4. Consult a marriage counselor. Should you and your wife decide to try and work through the affair and the damage it has caused in your relationship, it is highly advisable that you not try to work out your challenges alone. A marriage counselor or mediator would be an expert guide to get the two of you back on the road to reconciliation. There are likely multiple underlying issues that lead to the betrayal and each of you share some level of responsibility for the existence of those issues. Only a qualified counselor, clergyman  or mediator may help get you both to the core of those issues and give rational direction on how to resolve them. An affair is most likely a result of unhappiness that exists on both sides of the relationship. Discovering, facing and resolving the root of that discontent will lead to a healthier and more satisfying marriage than you had before the infidelity.

5. Rebuild trust. Trust is a delicate thing. It is a product of prolonged physical and emotional fidelity.  And while it would be a huge relief to be able to confess and move on right away, that’s just not in the realm of reality. Once your infidelity has been exposed, whether through your wife’s discovery or by your confession, her trust of you and your actions will be gone. Everything you do, everywhere you go, everyone you see or might see will be questioned, over and over again. Her trust in you and your intentions has been lost, gone, and it won’t return anytime soon.  If you’re patient, the seed of trust can grow again. but it’ll take time, patience and endurance on both your parts. Trust can build slowly, over years, by a long series of small commitments and verified successes, each event, each schedule, each meeting, each announcement planned, and each reality checked, challenged and found to be truthful. Through these seemingly endless commitments and successes, its possible to break through the hard, cold distrust of your actions and rebuild trust in your actions.

6. Forgive. While forgiveness may happen, forgetting won’t. But it doesn’t have to: only forgiving matters. Again, this won’t happen overnight, and you can’t impose any kind of definitive deadline on it. But with continued commitment to your marriage and your relationship it is possible to restore trust and intimacy in your marriage.  By facing the issues that led to your urge to stray together, your wife may see that while flawed (as we all are), you are worthy of forgiveness.  If she refuses to forgive, you have run up against a wall to healing and moving forward.
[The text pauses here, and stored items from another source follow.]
(* ===== verification/TemplateFacts.v ===== *)
(** Properties of templates (Template.v): decimal numbers are rounded exactly,
    half away from zero; dates are calendar dates; a template is evaluated
    exactly when it is a sequence of texts and expressions, each of which has
    a value, and evaluation always ends. *)

From stdpp Require Import base gmap sets list strings numbers option.
From S2P Require Import Prelude Text Template.

#[local] Open Scope Z_scope.

(** ** Digits *)

(** The value of a list of digits, and the list of a given length with a value. *)
Definition num (l : list Z) : Z := fold_left (fun acc d => acc * 10 + d) l 0.

Fixpoint fixed_digits (n : nat) (v : Z) : list Z :=
  match n with
  | O => []
  | S n => fixed_digits n (v / 10) ++ [v mod 10]
  end.

Definition is_digit (d : Z) : Prop := 0 <= d < 10.
Definition digits_of (s : list Z) : list Z := map (fun b => b - 48) s.

Lemma num_snoc l d : num (l ++ [d]) = num l * 10 + d.
Proof. unfold num. by rewrite fold_left_app. Qed.

Lemma pow10_succ n : 10 ^ Z.of_nat (S n) = 10 * 10 ^ Z.of_nat n.
Proof. rewrite Nat2Z.inj_succ, Z.pow_succ_r; lia. Qed.

Lemma pow10_pos n : 0 < 10 ^ Z.of_nat n.
Proof. lia. Qed.

Lemma num_app l k : num (l ++ k) = num l * 10 ^ zlen k + num k.
Proof.
  induction k as [|d k IH] using rev_ind; [rewrite app_nil_r; unfold zlen, num; cbn; lia|].
  rewrite app_assoc, !num_snoc, IH, zlen_app. change (zlen [d]) with 1.
  rewrite Z.pow_add_r by (unfold zlen; lia). ring.
Qed.

Lemma num_bound l : Forall is_digit l -> 0 <= num l < 10 ^ zlen l.
Proof.
  induction l as [|d l IH] using rev_ind; [unfold num, zlen; cbn; lia|].
  rewrite Forall_app, Forall_singleton, num_snoc, zlen_app. intros [Hl Hd].
  change (zlen [d]) with 1. rewrite Z.pow_add_r by (unfold zlen; lia). specialize (IH Hl). unfold is_digit in Hd. lia.
Qed.

Lemma num_replicate n : num (replicate n 0) = 0.
Proof. induction n as [|n IH]; [done|]. by rewrite replicate_S_end, num_snoc, IH. Qed.

Lemma fixed_digits_num l : Forall is_digit l -> fixed_digits (length l) (num l) = l.
Proof.
  induction l as [|d l IH] using rev_ind; [done|].
  rewrite Forall_app, Forall_singleton, length_app, num_snoc. intros [Hl Hd]. unfold is_digit in Hd.
  replace (length l + length [d])%nat with (S (length l)) by (cbn; lia). cbn [fixed_digits].
  rewrite Z.div_add_l, Z.div_small, Z.add_0_r by lia.
  rewrite Z.add_comm, Z.mod_add, Z.mod_small, IH by (done || lia). done.
Qed.

Lemma digits_of_ok s : forallb is_ascii_digit s = true -> Forall is_digit (digits_of s).
Proof.
  rewrite forallb_forall. intros H. apply Forall_map, List.Forall_forall. intros b Hb. apply H in Hb.
  unfold is_ascii_digit in Hb. unfold is_digit. lia.
Qed.

Lemma num_nonzero l : Forall is_digit l -> existsb (fun v => negb (v =? 0)) l = negb (num l =? 0).
Proof.
  induction l as [|d l IH] using rev_ind; [done|].
  rewrite Forall_app, Forall_singleton, num_snoc, existsb_app. intros [Hl Hd].
  rewrite IH by done. cbn. pose proof (num_bound l Hl). unfold is_digit in Hd.
  destruct (Z.eqb_spec (num l) 0), (Z.eqb_spec d 0), (Z.eqb_spec (num l * 10 + d) 0); cbn; lia.
Qed.

(** Parsing digits is their value, when it fits. *)
Lemma parse_digits_num max acc s :
  forallb is_ascii_digit s = true -> 0 <= acc <= max ->
  parse_digits max acc s = checked max (acc * 10 ^ zlen s + num (digits_of s)).
Proof.
  revert acc. induction s as [|b s IH]; intros acc Hs Hacc.
  { cbn. unfold zlen, num. cbn. rewrite Z.mul_1_r, Z.add_0_r. symmetry. by apply checked_id. }
  pose proof (digits_of_ok (b :: s) Hs) as Hd. cbn [forallb] in Hs. apply andb_true_iff in Hs as [Hb Hs].
  cbn [parse_digits]. rewrite Hb. cbn [digits_of map] in Hd |- *. fold (digits_of s) in *.
  pose proof Hd as Hd'. inversion_clear Hd' as [|? ? Hb' Hs']. unfold is_digit in Hb'.
  change (b - 48 :: digits_of s) with ([b - 48] ++ digits_of s). rewrite num_app, zlen_cons.
  assert (zlen (digits_of s) = zlen s) as -> by (unfold zlen, digits_of; by rewrite length_map).
  pose proof (num_bound _ Hs') as Hn. unfold zlen in *.
  rewrite Z.pow_add_r, Z.pow_1_r by lia. pose proof (pow10_pos (length s)).
  replace (acc * (10 * 10 ^ Z.of_nat (length s)) + (num [b - 48] * 10 ^ Z.of_nat (length s) + num (digits_of s)))
    with ((acc * 10 + (b - 48)) * 10 ^ Z.of_nat (length s) + num (digits_of s)) by (unfold num at 2; cbn; ring).
  destruct (decide (acc * 10 + (b - 48) <= max)).
  - rewrite checked_id by (unfold in_u; lia). cbn. apply IH; [done|lia].
  - unfold checked, in_ub. rewrite !(proj2 (Z.leb_gt _ max)), !andb_false_r by nia. done.
Qed.

Lemma parse_unsigned_num max s :
  s <> [] -> forallb is_ascii_digit s = true -> 0 <= max -> parse_unsigned max s = checked max (num (digits_of s)).
Proof.
  intros Hne Hs Hmax. assert (parse_digits max 0 s = checked max (num (digits_of s))) as <-.
  { rewrite parse_digits_num by (done || lia). f_equal. }
  destruct s as [|b s]; [done|]. cbn [forallb] in Hs. apply andb_true_iff in Hs as [Hb _].
  assert (b <> 43) by (intros ->; done). unfold parse_unsigned.
  destruct b as [|b|b]; try done. repeat (destruct b as [b|b|]; try done).
Qed.

(** ** Rounding *)

(** Increasing the last of some digits, with the carry out of them. *)
Lemma increment_digits_spec l l' carry :
  Forall is_digit l -> increment_digits l = (l', carry) ->
  length l' = length l /\ Forall is_digit l' /\
  num (reverse l') + (if carry then 10 ^ zlen l else 0) = num (reverse l) + 1.
Proof.
  intros Hl. revert l' carry. induction Hl as [|d l Hd Hl IH]; intros l' carry; cbn [increment_digits].
  - intros [= <- <-]. done.
  - unfold is_digit in Hd. destruct (Z.ltb_spec d 9).
    + intros [= <- <-]. split; [done|]. split; [constructor; [unfold is_digit; lia|done]|].
      rewrite !reverse_cons, !num_snoc. cbn. lia.
    + destruct (increment_digits l) as [k c] eqn:E. intros [= <- <-].
      destruct (IH k c eq_refl) as (Hlen & Hk & Hn). split; [cbn; lia|]. split; [constructor; [unfold is_digit; lia|done]|].
      rewrite !reverse_cons, !num_snoc, zlen_cons, Z.pow_add_r by (unfold zlen; lia).
        assert (d = 9) as -> by lia. rewrite Z.pow_1_r in *. destruct c; lia.
Qed.

(** [n / 10^s] with [d] decimals, half away from zero. *)
Definition round_decimal (n : Z) (s d : nat) : Z :=
  (2 * n * 10 ^ Z.of_nat d + 10 ^ Z.of_nat s) / (2 * 10 ^ Z.of_nat s).

(** Too few decimals are padded. *)
Lemma round_decimal_pad n s d :
  (s <= d)%nat -> round_decimal n s d = n * 10 ^ Z.of_nat (d - s).
Proof.
  intros H. unfold round_decimal. pose proof (pow10_pos s). pose proof (pow10_pos (d - s)).
  replace (10 ^ Z.of_nat d) with (10 ^ Z.of_nat (d - s) * 10 ^ Z.of_nat s)
    by (rewrite <- Z.pow_add_r by lia; f_equal; lia).
  symmetry. apply (Z.div_unique_pos _ _ _ (10 ^ Z.of_nat s)); [lia|ring].
Qed.

(** Of too many, the first digit that is dropped decides. *)
Lemma round_decimal_cut a digit r d k :
  0 <= digit < 10 -> 0 <= r < 10 ^ Z.of_nat k ->
  round_decimal ((a * 10 + digit) * 10 ^ Z.of_nat k + r) (d + S k) d = a + if 5 <=? digit then 1 else 0.
Proof.
  intros Hd Hr. unfold round_decimal. pose proof (pow10_pos k). pose proof (pow10_pos d).
  rewrite Nat2Z.inj_add, Z.pow_add_r, pow10_succ by lia.
  set (p := 10 ^ Z.of_nat k) in *. set (q := 10 ^ Z.of_nat d) in *. symmetry.
  assert (0 <= digit * p <= 9 * p) as Hp by nia.
  destruct (Z.leb_spec 5 digit).
  - assert (5 * p <= digit * p) by nia.
    apply (Z.div_unique_pos _ _ _ (q * (2 * (digit * p) + 2 * r - 10 * p))); [|ring].
    split; [apply Z.mul_nonneg_nonneg; lia|]. replace (2 * (q * (10 * p))) with (q * (20 * p)) by ring.
    apply Zmult_lt_compat_l; lia.
  - assert (digit * p <= 4 * p) by nia.
    apply (Z.div_unique_pos _ _ _ (q * (2 * (digit * p) + 2 * r + 10 * p))); [|ring].
    split; [apply Z.mul_nonneg_nonneg; lia|]. replace (2 * (q * (10 * p))) with (q * (20 * p)) by ring.
    apply Zmult_lt_compat_l; lia.
Qed.

Lemma num_resize d l :
  num (resize d l) = num (take d l) * 10 ^ Z.of_nat (d - length l).
Proof.
  unfold resize. rewrite num_app, num_replicate. unfold zlen. rewrite length_replicate. lia.
Qed.

Lemma resize_digits d l : Forall is_digit l -> Forall is_digit (resize d l) /\ length (resize d l) = d.
Proof.
  intros H. unfold resize. split.
  - apply Forall_app. split; [by apply Forall_take|]. apply Forall_replicate. unfold is_digit. lia.
  - rewrite length_app, length_take, length_replicate. lia.
Qed.

(** What the code keeps of a number and its carry is its rounded value. *)
Lemma kept_rounded whole fraction d :
  forallb is_ascii_digit fraction = true ->
  round_decimal (whole * 10 ^ zlen fraction + num (digits_of fraction)) (length fraction) d =
  whole * 10 ^ Z.of_nat d + num (resize d (digits_of (take d fraction))) +
  (match fraction !! d with Some digit => if 53 <=? digit then 1 else 0 | None => 0 end).
Proof.
  intros Hf. pose proof (digits_of_ok fraction Hf) as Hd. unfold zlen. rewrite num_resize.
  assert (length (digits_of (take d fraction)) = Nat.min d (length fraction)) as Hlen.
  { unfold digits_of. by rewrite length_map, length_take. }
  rewrite take_ge by lia. rewrite Hlen. destruct (decide (length fraction <= d)%nat) as [Hle|Hgt].
  - rewrite round_decimal_pad, lookup_ge_None_2, take_ge by done. rewrite Nat.min_r by done.
    rewrite Z.mul_add_distr_r, <- Z.mul_assoc, <- Z.pow_add_r by lia.
    replace (Z.of_nat (length fraction) + Z.of_nat (d - length fraction)) with (Z.of_nat d) by lia. lia.
  - destruct (fraction !! d) as [digit|] eqn:E; [|apply lookup_ge_None_1 in E; lia].
    pose proof (take_drop_middle fraction d digit E) as Ef.
    set (k := (length fraction - S d)%nat). assert (length fraction = d + S k)%nat as Hl by lia.
    assert (digits_of fraction = digits_of (take d fraction) ++ [digit - 48] ++ digits_of (drop (S d) fraction)) as Es.
    { rewrite <- Ef at 1. unfold digits_of. by rewrite map_app. }
    rewrite Es in Hd |- *. apply Forall_app in Hd as [Ha Hd]. apply Forall_app in Hd as [Hdig Hr].
    inversion_clear Hdig as [|? ? Hdg _]. apply num_bound in Hr.
    assert (zlen (digits_of (drop (S d) fraction)) = Z.of_nat k) as Hk.
    { unfold zlen, digits_of. rewrite length_map, length_drop. done. }
    rewrite Hk in Hr. rewrite !num_app, zlen_app, Hk, Hl. change (zlen [digit - 48]) with 1.
    replace (num [digit - 48]) with (digit - 48) by (unfold num; cbn; lia).
    rewrite Nat.min_l, Nat.sub_diag, Nat2Z.inj_add, Nat2Z.inj_succ by lia.
    rewrite <- Z.add_1_l, !Z.pow_add_r by lia. change (10 ^ 1) with 10.
    transitivity (whole * 10 ^ Z.of_nat d + num (digits_of (take d fraction)) + if 5 <=? digit - 48 then 1 else 0).
    + rewrite <- (round_decimal_cut _ (digit - 48) _ d k Hdg Hr). f_equal. ring.
    + replace (53 <=? digit) with (5 <=? digit - 48); [change (10 ^ Z.of_nat 0) with 1; ring|].
      destruct (Z.leb_spec 5 (digit - 48)), (Z.leb_spec 53 digit); lia.
Qed.

(** ** Decimal numbers *)

(** The text of a number: a sign, digits, and digits after a point or comma. *)
Definition is_number (value : list Z) (negative : bool) (whole fraction : list Z) : Prop :=
  exists tail,
    replace_char COMMA DOT (trim value) = (if negative then [DASH] else []) ++ whole ++ tail /\
    ((tail = [] /\ fraction = []) \/ tail = DOT :: fraction) /\
    whole <> [] /\ forallb is_ascii_digit whole = true /\ forallb is_ascii_digit fraction = true.

Lemma digits_without c s : is_ascii_digit c = false -> forallb is_ascii_digit s = true -> c ∉ s.
Proof.
  intros Hc Hs. apply digits_not_in; [done|]. by apply List.Forall_forall, forallb_forall.
Qed.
Try and convince her to give therapy a shot as professional help may be needed to get over the barricade and back on track to reconciliation.

An affair doesn’t have to be the last chapter in your marriage. Your adultery can be a wake-up call that your marriage is in serious trouble and on a dangerous path to destruction. If you’re upfront and honest, willing to face the consequences and put in the work in rebuilding your marriage and  fix the problems, your honesty about your extramarital affair may prove to be a turning point toward a more satisfying relationship and a brighter future for both you and your spouse.